Day 15 – For keto success, meal prep is everything
I’m starting Day 15 of my one-year keto commitment. As I look back on the week, I realize how important it was to have meals prepped and ready. I’d get off work and just want to hurry out to my pool to try to get some sun – yet I’d be hungry. So… I’d select which meal to eat from those I prepared on Sunday. Keto versions of taco salad, tex-mex goulash, or beef stew. It was quite a treat and made my day so much easier!
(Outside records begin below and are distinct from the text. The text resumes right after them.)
Lemma find_file_loop_found (name : string) (n : node) (top : string) :
  contains_file name n = true ->
  exists p, find_file_loop name (walk top n) = Some p.
Proof.
  intros H. destruct (find_file_loop name (walk top n)) as [p|] eqn:E.
  - exists p. reflexivity.
  - apply find_file_loop_walk in E. congruence.
Qed.

Lemma join_truthy (a b : string) :
  Py.truthy b = true -> Py.truthy (OsPath.join a b) = true.
Proof.
  intros Hb. unfold OsPath.join.
  destruct (Py.startswith Py.sep b); [exact Hb|].
  destruct (negb (Py.truthy a) || Py.endswith Py.sep a);
    destruct a; simpl; auto.
Qed.

(** A path that [find_file] returns is never the empty string, so the test
    [not package_json_path] fails exactly on [None]. *)
Lemma py_not_found (name : string)
    (triples : list (string * list string * list string)) :
  Py.truthy name = true ->
  py_not (find_file_loop name triples)
  = match find_file_loop name triples with Some _ => false | None => true end.
Proof.
  intros Hn. destruct (find_file_loop name triples) as [p|] eqn:E; [|reflexivity].
  apply find_file_loop_some in E. destruct E as (r & ds & fs & _ & _ & ->).
  simpl. rewrite (join_truthy r name Hn). reflexivity.
Qed.

(** * The handler monad *)

Section MonadLaws.
Context {W B : Type} {os : OS W B} {py : PyStr}.

Lemma prepend_nil {A : Type} (x : res A * W * list event) : prepend [] x = x.
Proof. destruct x as [[r w] t]. reflexivity. Qed.

Lemma prepend_prepend {A : Type} (t t' : list event) (x : res A * W * list event) :
  prepend t (prepend t' x) = prepend (t ++ t') x.
Proof. destruct x as [[r w] u]. simpl. rewrite app_assoc. reflexivity. Qed.

Lemma bind_ret {A C : Type} (a : A) (k : A -> M W C) (w : W) :
  bind (ret a) k w = k a w.
Proof. unfold bind, ret. apply prepend_nil. Qed.

Lemma bind_emit {C : Type} (ev : event) (k : unit -> M W C) (w : W) :
  bind (emit ev) k w = prepend [ev] (k tt w).
Proof. reflexivity. Qed.

Lemma bind_query {A C : Type} (ev : event) (f : W -> A) (k : A -> M W C) (w : W) :
  bind (query ev f) k w = prepend [ev] (k (f w) w).
Proof. reflexivity. Qed.

Lemma bind_call_done {A C : Type} (ev : event) (op : W -> sys A * W)
    (k : A -> M W C) (w w1 : W) (a : A) :
  op w = (Done a, w1) -> bind (call ev op) k w = prepend [ev] (k a w1).
Proof. intros H. unfold bind, call. rewrite H. reflexivity. Qed.

Lemma bind_call_failed {A C : Type} (ev : event) (op : W -> sys A * W)
    (k : A -> M W C) (w w1 : W) (n : string) :
  op w = (Failed n, w1) -> bind (call ev op) k w = (Exc (LibraryError n), w1, [ev]).
Proof. intros H. unfold bind, call. rewrite H. reflexivity. Qed.

Lemma bind_bind {A C D : Type} (m : M W A) (k : A -> M W C) (h : C -> M W D) (w : W) :
  bind (bind m k) h w = bind m (fun a => bind (k a) h) w.
Proof.
  unfold bind. destruct (m w) as [[[a|e] w1] t1]; [|reflexivity].
  destruct (k a w1) as [[[c|e] w2] t2]; simpl; [|reflexivity].
  destruct (h c w2) as [[r w3] t3]. simpl. rewrite app_assoc. reflexivity.
Qed.

End MonadLaws.

Section Accepted.
Context {W B : Type} {os : OS W B} {py : PyStr}.
Variables (request : Request B) (file : FileStorage B).
Hypothesis Hfield : files_get "file" (files request) = Some file.
Hypothesis Hok : allowed_file (filename file) = true.
Local Open Scope py_scope.

Lemma upload_accepted (w : W) :
  upload_file request w =
  (call (EvSave (save_path (filename file)))
        (storage_save (stream file) (save_path (filename file))) ;;
   logging_info ("File saved at " ++ save_path (filename file)) ;;
   call (EvUnpack (save_path (filename file)) (extract_dir (filename file)))
        (unpack_archive (save_path (filename file)) (extract_dir (filename file))) ;;
   logging_info ("File extracted to " ++ extract_dir (filename file)) ;;
   found <- find_file (extract_dir (filename file)) "package.json" ;;
   if py_not found then
     ret (error_body "package.json not found in the extracted ZIP.", 400%Z)
   else
     ensure_dockerfile (dockerfile_of (the_str found)) ;;
     build_and_run (filename file) (the_str found)) w.
Proof.
  unfold upload_file. rewrite Hfield, (accepted_nonempty _ Hok), Hok.
  unfold file_truthy. destruct (filename file); [discriminate|]. reflexivity.
Qed.

Variables (w0 w1 w2 : W).
Hypothesis Hsave : storage_save (stream file) (save_path (filename file)) w0 = (Done tt, w1).

Lemma upload_extract_fails (n : string) :
  unpack_archive (save_path (filename file)) (extract_dir (filename file)) w1 = (Failed n, w2) ->
  upload_file request w0 =
  (Exc (LibraryError n), w2,
   [EvSave (save_path (filename file));
    EvLog INFO ("File saved at " ++ save_path (filename file));
    EvUnpack (save_path (filename file)) (extract_dir (filename file))]).
Proof.
  intros Hu. rewrite upload_accepted.
  rewrite (bind_call_done _ _ _ _ _ _ Hsave). unfold logging_info. rewrite bind_emit.
  rewrite (bind_call_failed _ _ _ _ _ _ Hu). reflexivity.
Qed.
I have never been fond of cooking, to put it mildly. It’s just not on the top of my list of things to do when I have a little spare time. I have a full-time tech writer/editor job, a web/print design business (that takes up maybe 5 hours of each week in maintenance), a house to clean, a variety of home improvement projects to finish – and I like to meet up with friends for canasta games or just to drink some wine and chat – all by Zoom and Facetime during the quarantine. That doesn’t count needing time to write my blogs, or work on writing contests, and the thing that I’ve missed doing for a while due to lack of time: genealogy.
So, cooking is WAY below anything I’d choose to do in my spare time. However, losing weight on keto is the top goal on my list, and the #1 item on my vision board, so cooking and meal prep need to happen to make that goal attainable.
My meal prep time is slotted for tomorrow afternoon. I’m considering:
- More taco meat for salad (throw the meat, cheese, crumbled Quest nacho chips, and salad dressing into a bowl and voila!)
- A Mexican tuna dish adapted from my friends recipe
- Grilled chicken to use for quesadillas or buffalo chicken salad
- Kielbasa and sauerkraut
- Butter chicken – to eat over cauliflower rice
I’ll decide tomorrow. Today is just some pre-planning. Now it’s time to enjoy brunch outside on the deck, eating the last of the meals I prepped last Sunday.
Day 11 – Last night’s meal prep – Tex-Mex Goulash (no corn or black beans)
Well, 10 days down and 355 to go. I’m starting to get that feeling, though… that energetic, positive feeling that comes when the ketosis kicks in. I’ve been in and out of ketosis so many times, that I rarely get the keto flu now. Not sure why that is, but it’s a good thing.
Yesterday, I started IF and I was almost successful. After my zoom canasta game with my friends, I decided I needed to cook the ground beef in my fridge before it spoiled. I had two pounds and two recipes in mind. First, I love taco salad and could literally eat it every day, so I made some taco meat.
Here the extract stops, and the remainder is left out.